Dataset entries
---
(** The last step: the bitmap the view had all along. *)
Lemma mk_balloc_run (g : mkfs) : image_ok g -> g_freeblock g < 4096 -> exists g',
  (b ← gets g_freeblock; mk_balloc b) g = Done tt g' /\ forall s, boots g' s -> (forall b, Blk s b = Blk (kv g) b) /\ k_sb s = k_sb (kv g).
Proof.
  intros H Hb. exists (put_sect 58 (bitmap (g_freeblock g)) g). split.
  - rewrite (bind_Done (gets g_freeblock) _ g g (g_freeblock g) eq_refl). unfold mk_balloc. rewrite (proj2 (Z.ltb_lt _ _)) by (change (BSIZE * 8) with 4096; exact Hb). reflexivity.
  - intros s [B1 B2]. assert (E : forall b, Blk s b = Blk (kv g) b) by (intros b; rewrite B1, sect_put; unfold kv; rewrite view_Blk; reflexivity).
    split; [exact E|]. rewrite B2, E. symmetry. apply (fs_sb _ (view_fs_ok g inode0 H)).
Qed.

Lemma packed_present (s : kernel) (ip : inode) (sz k : Z) : packed s ip sz -> 0 <= k < MKFILE -> k / 512 * 512 < sz -> blk_at s ip (pos_of (k / BSIZE)) <> 0.
Proof.
  intros [H _] Hk Hs E. change MKFILE with 70656 in Hk. change BSIZE with 512 in E. apply H in E; [lia|].
  change (NDIRECT + NINDIRECT) with 138. Z.div_mod_to_equations. lia.
Qed.

Section Booted.
Context {F : Fuel} {DV : Devsw}.
#[local] Existing Instance raw_disk.

Context (s0 s : kernel).
Hypothesis Hok : fs_ok s.
Hypothesis Hblk : forall b, Blk s b = Blk s0 b.
Hypothesis Hsb : k_sb s = k_sb s0.

Lemma same_disk_inode (n : Z) : disk_inode s n = disk_inode s0 n.
Proof. unfold disk_inode. rewrite Hsb, Hblk. reflexivity. Qed.

Lemma booted_file (i : nat) (n : Z) (data : list Z) (ip x : inode) :
  file_in s0 n T_FILE data ip -> Z.of_nat (length data) <= MKFILE -> cached s i n x ->
  itype x = T_FILE /\ isize x = Z.of_nat (length data) /\ readi i 0 (isize x) s = Done (isize x, data) s.
Proof.
  intros H Hm [C1 C2 C3]. rewrite same_disk_inode, (fi_disk _ _ _ _ _ H) in C3. injection C3 as E1 E2 E3 E4 E5 E6.
  assert (Ez : isize x = Z.of_nat (length data)) by (rewrite E5; apply (fi_size _ _ _ _ _ H)).
  assert (Et : itype x = T_FILE) by (rewrite E1; apply (fi_type _ _ _ _ _ H)). split_and!; [exact Et|exact Ez|].
  destruct (same_inode_ok s0 s Hblk Hsb ip x (fi_ok _ _ _ _ _ H) C2 E6) as [Ox At]. change MKFILE with 70656 in Hm.
  assert (Hlim : 70656 <= MAXFILE * BSIZE) by (vm_compute; discriminate).
  assert (Er : read_len x 0 (isize x) = isize x) by (unfold read_len; lia).
  rewrite (readi_present i 0 (isize x) s x); try assumption; try lia.
  - rewrite Er. do 2 f_equal. rewrite (image_content s0 s Hblk ip x _ _ E6), E5. apply (fi_data _ _ _ _ _ H).
  - rewrite Et. discriminate.
  - rewrite Er. intros k Hk. rewrite At. apply (packed_present s0 ip (isize ip)); [apply (fi_packed _ _ _ _ _ H)|change MKFILE with 70656; Z.div_mod_to_equations; lia|Z.div_mod_to_equations; lia].
Qed.

Lemma booted_root (i : nat) (es : list dirent) (ip x : inode) :
  Forall (fun e => length (dirent_bytes e) = 16%nat) es -> Forall (fun e => get_dirent (dirent_bytes e) = e) es -> Z.of_nat (length es) <= 4000 ->
  root_in s0 (dir_bytes es) ip -> cached s i ROOTINO x ->
  itype x = T_DIR /\ dirents s x = es ++ replicate (32 - length es mod 32) (mk_dirent 0 (replicate 14 0)) /\
  (length es mod 32 <> 0 -> dir_ok s x)%nat.
Proof.
  intros Hl Hg Hc H [C1 C2 C3]. rewrite same_disk_inode, (ri_disk _ _ _ H) in C3. injection C3 as E1 E2 E3 E4 E5 E6.
  pose proof (length_dir_bytes es Hl) as Hd. pose proof (ri_size _ _ _ H) as Hs. rewrite <- E5, Hd in Hs. change BSIZE with 512 in Hs.
  destruct (same_inode_ok s0 s Hblk Hsb ip x (ri_ok _ _ _ H) C2 E6) as [Ox At].
  assert (Hlim : 70656 <= MAXFILE * BSIZE) by (vm_compute; discriminate).
  assert (Et : itype x = T_DIR) by (rewrite E1; apply (ri_type _ _ _ H)).
  assert (Hz : isize x mod 16 = 0) by (rewrite Hs; Z.div_mod_to_equations; lia).
  assert (Hr : Z.of_nat (length (dir_bytes es)) <= isize x <= MAXFILE * BSIZE) by (rewrite Hs, Hd; Z.div_mod_to_equations; lia).
  split_and!; [exact Et| |].
  - rewrite (root_dirents s x es Hl Hg); [f_equal; f_equal| | |exact Hr|exact Hz].
    + rewrite Hs. pose proof (Nat.div_mod_eq (length es) 32). pose proof (Nat.mod_upper_bound (length es) 32 ltac:(lia)). Z.div_mod_to_equations. lia.
    + rewrite (image_content s0 s Hblk ip x _ _ E6). apply (ri_data _ _ _ H).
    + intros k Hk. rewrite (same_byte s0 s Hblk). rewrite <- (ri_tail _ _ _ H k Hk). unfold file_byte, file_block, blk_at, root_of. rewrite E6. reflexivity.
  - intros Hne. split; [exact Et|exact Hz|lia|]. intros k Hk. rewrite At. rewrite Hs in Hk.
    pose proof (Nat.div_mod_eq (length es) 32). pose proof (Nat.mod_upper_bound (length es) 32 ltac:(lia)).
    apply (packed_present s0 ip _ k (ri_packed _ _ _ H)); rewrite ?Hd; change MKFILE with 70656; Z.div_mod_to_equations; lia.
Qed.
End Booted.
(** * scumaps: hierarchy builder, query service, validator, alert scoring
      and route planner, embedded from the TypeScript sources.

    Conventions of the embedding.
    - A JS object used as a string-keyed record set ([Record<string, any>],
      [StantonSystem]) and a JS [Map] are association lists in iteration
      order ([Object.entries] order, insertion order); the list given for
      an input object is its [Object.entries], whatever order the engine
      gives its keys.  Records are objects, so a present record is truthy.
    - Strings are [string]; identifiers are taken over ASCII, so
      [toLowerCase] only moves ['A'..'Z'].
    - Numbers of the hierarchy ([StarSystemTypes]) are [number]: an exact
      rational for a finite double (rounding is not modelled) plus [NaN]
      and the two infinities, which the validator and the [||] defaults
      inspect.  Numbers of the route planner are real numbers, because the
      planner takes square roots; they are finite by construction.  What
      is stated of them is which formula is evaluated and relations that
      rounding keeps (order comparisons, exact symmetries), not identities
      that hold in real arithmetic only.
    - A plain object that the code fills by computed keys ([typeStats]) is
      a [PlainObject]: own keys in enumeration order, and no own key for
      ["__proto__"].
    - Code that throws returns [Err msg]; recursion that the source does not
      bound takes a fuel argument and answers [OutOfFuel] when it runs out. *)

From Stdlib Require Import String Ascii List Bool Arith Lia ZArith.
From Stdlib Require Import QArith Qminmax Lqa.
From Stdlib Require Import Reals Lra.
From Stdlib Require Import Permutation Sorted.
From Stdlib Require Import DecimalString.
Import ListNotations.

Local Open Scope string_scope.
Local Open Scope list_scope.
Local Close Scope Q_scope.
Local Open Scope nat_scope.

(** ** JavaScript string primitives *)
Module JS.

(** One character of [String.prototype.toLowerCase] on ASCII text. *)
Definition lower_ascii (c : ascii) : ascii :=
  let n := nat_of_ascii c in
  if (65 <=? n) && (n <=? 90) then ascii_of_nat (n + 32) else c.

Fixpoint toLowerCase (s : string) : string :=
  match s with
  | EmptyString => EmptyString
  | String c s' => String (lower_ascii c) (toLowerCase s')
  end.

(** [s.includes(sub)]: [sub] occurs in [s] at some offset. *)
Fixpoint includes (s sub : string) : bool :=
  if String.prefix sub s then true
  else match s with
       | EmptyString => false
       | String _ s' => includes s' sub
       end.

(** [s] without the leading [p], when [s] starts with [p]. *)
Fixpoint strip_prefix (p s : string) : option string :=
  match p, s with
  | EmptyString, _ => Some s
  | String a p', String b s' =>
      if Ascii.eqb a b then strip_prefix p' s' else None
  | String _ _, EmptyString => None
  end.

(** The regular expression class [\d]. *)
Definition is_digit (c : ascii) : bool :=
  let n := nat_of_ascii c in (48 <=? n) && (n <=? 57).

(** The longest run of digits at the head of [s], and what follows it
    (a greedy [\d*]). *)
Fixpoint span_digits (s : string) : string * string :=
  match s with
  | EmptyString => (EmptyString, EmptyString)
  | String c s' =>
      if is_digit c
      then let (d, r) := span_digits s' in (String c d, r)
      else (EmptyString, s)
  end.

Definition is_empty (s : string) : bool :=
  match s with EmptyString => true | _ => false end.

(** [/stanton(\d+)_l(\d+)/] anchored at the head of [s].  After the digit
    run the pattern needs ['_'], which is no digit, so only the longest
    run can match and no backtracking is lost. *)
Definition lagrange_at (s : string) : option (string * string) :=
  match strip_prefix "stanton" s with
  | None => None
  | Some r0 =>
      let (planetNumber, r1) := span_digits r0 in
      if is_empty planetNumber then None
      else match strip_prefix "_l" r1 with
           | None => None
           | Some r2 =>
               let (lagrangeNumber, _) := span_digits r2 in
               if is_empty lagrangeNumber then None
               else Some (planetNumber, lagrangeNumber)
           end
  end.

(** [s.match(/stanton(\d+)_l(\d+)/)]: the two groups of the leftmost
    match, [None] for JS [null]. *)
Fixpoint match_lagrange (s : string) : option (string * string) :=
  match lagrange_at s with
  | Some m => Some m
  | None => match s with
            | EmptyString => None
            | String _ s' => match_lagrange s'
            end
  end.

(** [s.match(/stanton(\d+)_l\d+/)]: same language, one group. *)
Definition match_planet (s : string) : option string :=
  option_map fst (match_lagrange s).

(** [/stanton\d+_l\d+/.test(s)]. *)
Definition test_lagrange (s : string) : bool :=
  match match_lagrange s with Some _ => true | None => false end.

(** Truthiness of a possibly absent string: [undefined] and [""] are falsy. *)
Definition truthy_str (o : option string) : bool :=
  match o with
  | Some s => negb (is_empty s)
  | None => false
  end.

(** [o || d] on strings. *)
Definition or_str (o : option string) (d : string) : string :=
  match o with
  | Some s => if is_empty s then d else s
  | None => d
  end.

End JS.

(** ** JavaScript numbers of the hierarchy *)
Module Num.

Inductive number : Type :=
| Finite (q : Q)
| NaN
| PosInf
| NegInf.

(** [a + b]. *)
Definition add (a b : number) : number :=
  match a, b with
  | NaN, _ | _, NaN => NaN
  | PosInf, NegInf | NegInf, PosInf => NaN
  | PosInf, _ | _, PosInf => PosInf
  | NegInf, _ | _, NegInf => NegInf
  | Finite x, Finite y => Finite (x + y)
  end.

(** The global [isNaN] on a number. *)
Definition isNaN (a : number) : bool :=
  match a with NaN => true | _ => false end.

Definition isFinite (a : number) : bool :=
  match a with Finite _ => true | _ => false end.

(** Falsy numbers are zero and [NaN]. *)
Definition falsy (a : number) : bool :=
  match a with
  | Finite q => Qeq_bool q 0
  | NaN => true
  | _ => false
  end.

(** [o || d] on numbers. *)
Definition or_num (o : option number) (d : number) : number :=
  match o with
  | Some a => if falsy a then d else a
  | None => d
  end.

Definition zero : number := Finite 0.
Definition of_Z (z : Z) : number := Finite (inject_Z z).

End Num.

(** ** Results of code that may throw *)
Inductive result (A : Type) : Type :=
| Ok (a : A)
| Err (msg : string)
| OutOfFuel.
Arguments Ok {A} a.
Arguments Err {A} msg.
Arguments OutOfFuel {A}.

Definition bind {A B : Type} (r : result A) (k : A -> result B) : result B :=
  match r with
  | Ok a => k a
  | Err m => Err m
  | OutOfFuel => OutOfFuel
  end.

Notation "x <- r ;; k" := (bind r (fun x => k))
  (at level 61, r at next level, right associativity).

(** ** Insertion-ordered maps *)
Module Assoc.
Section Assoc.
Context {V : Type}.

Fixpoint get (k : string) (m : list (string * V)) : option V :=
  match m with
  | [] => None
  | (k', v) :: m' => if String.eqb k k' then Some v else get k m'
  end.

Definition has (k : string) (m : list (string * V)) : bool :=
  match get k m with Some _ => true | None => false end.

(** [m.set(k, v)] / [o[k] = v]: an existing key keeps its place, a new key
    goes last. *)
Fixpoint set (k : string) (v : V) (m : list (string * V)) : list (string * V) :=
  match m with
  | [] => [(k, v)]
  | (k', v') :: m' =>
      if String.eqb k k' then (k, v) :: m' else (k', v') :: set k v m'
  end.

Definition keys (m : list (string * V)) : list string := map fst m.
Definition values (m : list (string * V)) : list V := map snd m.

End Assoc.
End Assoc.

(** ** Plain objects with string keys

    [o[k] = v] on an object literal [{}] whose values are numbers, and the
    order in which [Object.keys], [Object.entries] and [for ... in] list
    its own keys: array indices first (the canonical decimal strings of
    0 .. 2^32 - 2), in ascending numeric order, then the other keys in
    creation order.  The key ["__proto__"] reaches the setter inherited
    from [Object.prototype], which ignores a number, so no own key is
    made. *)
Module PlainObject.

Fixpoint digits_value (s : string) (acc : N) : option N :=
  match s with
  | EmptyString => Some acc
  | String c s' =>
      if JS.is_digit c
      then digits_value s' (10 * acc + N.of_nat (nat_of_ascii c - 48))%N
      else None
  end.

(** The number a key stands for when it is an array index. *)
Definition array_index (k : string) : option N :=
  match k with
  | EmptyString => None
  | String c rest =>
      if Ascii.eqb c "0" && negb (JS.is_empty rest) then None
      else match digits_value k 0 with
           | Some n => if (n <=? 4294967294)%N then Some n else None
           | None => None
           end
  end.

Section PlainObject.
Context {V : Type}.

(** A new array index goes before the first key that is no smaller
    index. *)
Fixpoint insert_index (n : N) (k : string) (v : V) (o : list (string * V))
  : list (string * V) :=
  match o with
  | [] => [(k, v)]
  | (k', v') :: o' =>
      match array_index k' with
      | Some n' =>
          if (n' <? n)%N then (k', v') :: insert_index n k v o'
          else (k, v) :: (k', v') :: o'
      | None => (k, v) :: (k', v') :: o'
      end
  end.

Definition set (k : string) (v : V) (o : list (string * V))
  : list (string * V) :=
  if String.eqb k "__proto__" then o
  else if Assoc.has k o then Assoc.set k v o
  else match array_index k with
       | Some n => insert_index n k v o
       | None => o ++ [(k, v)]
       end.

End PlainObject.
End PlainObject.

(** ** models/StarSystemTypes.ts *)
Module StarSystemTypes.
Import Num.

Record Position : Type := { x : number; y : number; z : number }.

Record Rotation : Type := { rw : number; rx : number; ry : number; rz : number }.

(** The string enum [ObjectType]; at run time a type is its string, and
    [createCelestialObject] can let an unlisted string through its cast. *)
Definition ObjectType : Type := string.

Module ObjectType.
Definition Star : ObjectType := "Star".
Definition Planet : ObjectType := "Planet".
Definition Moon : ObjectType := "Moon".
Definition JumpPoint : ObjectType := "JumpPoint".
Definition LagrangePoint : ObjectType := "LagrangePoint".
Definition Station : ObjectType := "Station".
Definition SpaceStation : ObjectType := "SpaceStation".
Definition Outpost : ObjectType := "Outpost".
Definition LandingZone : ObjectType := "LandingZone".
Definition CommArray : ObjectType := "CommArray".
Definition RestStop : ObjectType := "RestStop".
Definition OrbitMarker : ObjectType := "OrbitMarker".
Definition Generic : ObjectType := "Generic".
End ObjectType.

Record CelestialObject : Type := {
  name : string;
  display_name : string;
  parent : string;
  type : ObjectType;
  position : Position;
  rotation : Rotation;
  size : number;
  arrivalRadius : number;
  obstructionRadius : number;
  atmoHeight : number;
  system_entity_name : string
}.

(** [StarSystem]; its [children] map is created empty and never filled. *)
Record StarSystem : Type := {
  systemName : string;
  star : CelestialObject;
  children : list (string * CelestialObject);
  objectsById : list (string * CelestialObject);
  objectsByType : list (ObjectType * list CelestialObject)
}.

End StarSystemTypes.

(** ** The raw input feed: one loosely typed record per id, every field
    optional *)
Module Raw.
Import Num StarSystemTypes.

Record payload : Type := {
  parent : option string;
  position : option Position;
  rotation : option Rotation;
  size : option number;
  arrivalRadius : option number;
  obstructionRadius : option number;
  atmoHeight : option number;
  display_name : option string;
  name : option string;
  system_entity_name : option string;
  type : option string
}.

(** The record [{}]. *)
Definition empty : payload :=
  {| parent := None; position := None; rotation := None; size := None;
     arrivalRadius := None; obstructionRadius := None; atmoHeight := None;
     display_name := None; name := None; system_entity_name := None;
     type := None |}.

(** [data.parent = p]. *)
Definition set_parent (p : string) (data : payload) : payload :=
  {| parent := Some p; position := position data; rotation := rotation data;
     size := size data; arrivalRadius := arrivalRadius data;
     obstructionRadius := obstructionRadius data;
     atmoHeight := atmoHeight data; display_name := display_name data;
     name := name data; system_entity_name := system_entity_name data;
     type := type data |}.

(** [data.type && data.type === t]. *)
Definition type_is (data : payload) (t : string) : bool :=
  match type data with
  | Some s => String.eqb s t
  | None => false
  end.

End Raw.

(** ** utils/SpaceUtils.ts *)
Module SpaceUtils.
Import Num StarSystemTypes.

Definition calculateAbsolutePosition
    (object : CelestialObject) (parentPosition : Position) : Position :=
  {| x := add (x parentPosition) (x (position object));
     y := add (y parentPosition) (y (position object));
     z := add (z parentPosition) (z (position object)) |}.

End SpaceUtils.

(** ** services/StarSystemService.ts *)
Module StarSystemService.
Import JS Num StarSystemTypes.

Definition origin : Position := {| x := zero; y := zero; z := zero |}.
Definition unitRotation : Rotation :=
  {| rw := of_Z 1; rx := zero; ry := zero; rz := zero |}.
---
YOUR OBJECTIVE.
Extract from the records above the lines from the one containing "Section Assoc." to the one containing "match get k", both lines included, exactly as they appear and with nothing else.

FINISHED TASK.
Section Assoc.
Context {V : Type}.

Fixpoint get (k : string) (m : list (string * V)) : option V :=
  match m with
  | [] => None
  | (k', v) :: m' => if String.eqb k k' then Some v else get k m'
  end.

Definition has (k : string) (m : list (string * V)) : bool :=
  match get k m with Some _ => true | None => false end.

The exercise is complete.